Members to discuss merit pay in 2009-10

One issue coming directly from a recent membership study commissioned by the UFF-USF Chapter is the set of concerns from participants about the structure of formulaic merit pay and administrative salary discretion. This time of economic hardship is probably the best year in which to talk about long-term structures in the contract, as there will probably not be a huge amount of money in play. During the fall, I will be setting up meetings on every campus and in multiple places on the Tampa campus to talk just about merit pay and other salary issues.

This will be a member-driven process: colleagues who are not dues-paying UFF members can vote on contract ratification, but the members set chapter policy. I want to be clear about my personal interests and intended role, before the discussions focused on merit pay begin: like my colleagues, I have my own opinions and ideas about merit pay, but the collective interests of the chapter membership will determine what the chapter’s approach on merit pay will be over the next few years. In 2007 I campaigned on the pledge to follow the faculty and professional employees of USF as we changed, and from a few places (not just the membership study), I am getting the message that merit pay and discretionary pay has to change. To be consistent with what I promised, my job is to start and protect a conversation about merit pay.

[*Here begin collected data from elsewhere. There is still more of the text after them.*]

(** * s3.File of the vfs library: a shallow embedding of [s3/file.go]

    The Go methods of [*File] are embedded as computations over an explicit
    state made of the receiver (the [File] the pointer designates) and the
    chronological log of every call that leaves the process: requests to the
    S3 client, operations on the local temporary file, sleeps.  The answers of
    the outside world are given by oracles that see the log written so far, so
    a remote object can be absent at one request and visible at the next. *)

From Stdlib Require Import String Ascii List ZArith Lia Bool Arith.
From Stdlib Require Import Numbers.DecimalString.
From Equations Require Import Equations.
From Equations.Prop Require Import Logic.
Import ListNotations.

Local Open Scope string_scope.
Local Open Scope Z_scope.
Local Open Scope list_scope.

Set Implicit Arguments.

(** ** Go values *)

(** A value of the Go interface [error], by its dynamic type.  The code
    observes three things of an error: whether it implements [awserr.Error]
    (and then its [Code()]), whether [os.IsNotExist] holds of it, and that it
    is not nil. *)
Inductive error : Type :=
| AwsError (code message : string)          (* implements awserr.Error *)
| PathError (notExist : bool) (message : string) (* os.PathError and the like *)
| ErrorString (message : string).           (* errors.New *)

(** [os.IsNotExist]. *)
Definition os_IsNotExist (e : error) : bool :=
  match e with
  | PathError ne _ => ne
  | _ => false
  end.

(** The type assertion [err.(awserr.Error)] followed by [.Code()]: [None]
    stands for the run-time panic of a failed single-value assertion. *)
Definition awserr_Code (e : error) : option string :=
  match e with
  | AwsError c _ => Some c
  | _ => None
  end.

(** [s3.ErrCodeNoSuchKey] of the AWS SDK. *)
Definition s3_ErrCodeNoSuchKey : string := "NoSuchKey".

(** A Go [(T, error)] result of the outside world. *)
Inductive result (A : Type) : Type :=
| Ok (a : A)
| Err (e : error).
Arguments Ok {A} a.
Arguments Err {A} e.

(** Go's [int] on a 64-bit platform, as a [Z] with the wrap-around written
    out. *)
Definition int_wrap (z : Z) : Z := (z + 2 ^ 63) mod 2 ^ 64 - 2 ^ 63.
Definition int_add (a b : Z) : Z := int_wrap (a + b).
Definition int_eqb (a b : Z) : bool := int_wrap a =? int_wrap b.

(** [fmt.Sprintf("%d", z)]. *)
Definition sprint_d (z : Z) : string := NilZero.string_of_int (Z.to_int z).

(** ** The outside world *)

(** What is logged: one event per call that leaves [file.go]. *)
Inductive event : Type :=
| EHeadObject (bucket key : string)
| EGetObject (bucket key : string)
| EUpload (bucket key sse : string) (body : list Byte.byte)
| ECopyObject (bucket key copySource : string)
| EDeleteObject (bucket key : string)
| ETempFile (pattern : string)
| EIoCopy (name : string) (body : list Byte.byte)
| ESeekStart (name : string)
| ERemove (name : string)
| EFileClose (name : string)
| EOtherClose (name : string)
| ESleep (seconds : Z).

Definition trace : Type := list event.

(** [*s3.HeadObjectOutput], the two fields [file.go] reads. *)
Record HeadObjectOutput : Type := {
  LastModified_ : Z;
  ContentLength : Z
}.

(** What [s3manager.Uploader.Upload] did with the [bytes.Buffer] it was
    given as body: the buffer is a reader, so the bytes the uploader has read
    are gone from it.  On success everything was read. *)
Inductive upload_result : Type :=
| UploadOk
| UploadErr (e : error) (consumed : nat).

(** The client [fs.Client] (an [s3iface.S3API]) and the uploader built on it.
    Each answer may depend on the log so far. *)
Record S3API : Type := {
  api_HeadObject : trace -> string -> string -> result HeadObjectOutput;
  api_GetObject : trace -> string -> string -> result (list Byte.byte);
  api_CopyObject : trace -> string -> string -> string -> option error;
  api_DeleteObject : trace -> string -> string -> option error;
  api_Upload : trace -> string -> string -> string -> list Byte.byte -> upload_result
}.

(** [*FileSystem]: the struct holds the client. *)
Record FileSystem : Type := { Client : S3API }.

(** The local operating system and the Go runtime, as far as [file.go] calls
    them: [ioutil.TempFile], [io.Copy] into the temporary file, [Seek(0, 0)] on
    it, [os.Remove], [Close] of the temporary file, [time.Now().UnixNano()],
    and the pure [path.Base], [path.Dir] and [path.Join]. *)
Record OS : Type := {
  os_TempFile : trace -> string -> result string;
  os_IoCopy : trace -> string -> list Byte.byte -> option error;
  os_SeekStart : trace -> string -> option error;
  os_Remove : trace -> string -> option error;
  os_FileClose : trace -> string -> option error;
  os_UnixNano : trace -> Z;
  path_Base : string -> string;
  path_Dir : string -> string;
  path_Join : string -> string -> string
}.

From what I know already, the issues involved in merit pay are a classic wicked problem, or a complex issue that isn’t going to be amenable to a direct “here’s the cause, and here’s the solution” process. I’ve had a number of conversations about merit pay over the years with both administrators and faculty, and the tendency of many comments is to fall into a pattern: “Here’s the problem with merit pay at USF, and instead of doing it this way we should do it just like it was done at my last institution.” The reference to “my last institution” is a heuristic short-cut: well-intended but an elision nonetheless, and I will view one of my jobs in these conversations to get behind such short-cuts.

As I wrote above, I have some preconceptions about the issues and potential solutions, but I know that they are preconceptions, and it is more important that the membership determine policy than that I agree with that policy. To guarantee that the decision is membership-driven, I will argue against any unilateral setting of long-term merit-pay bargaining guidance without a membership vote.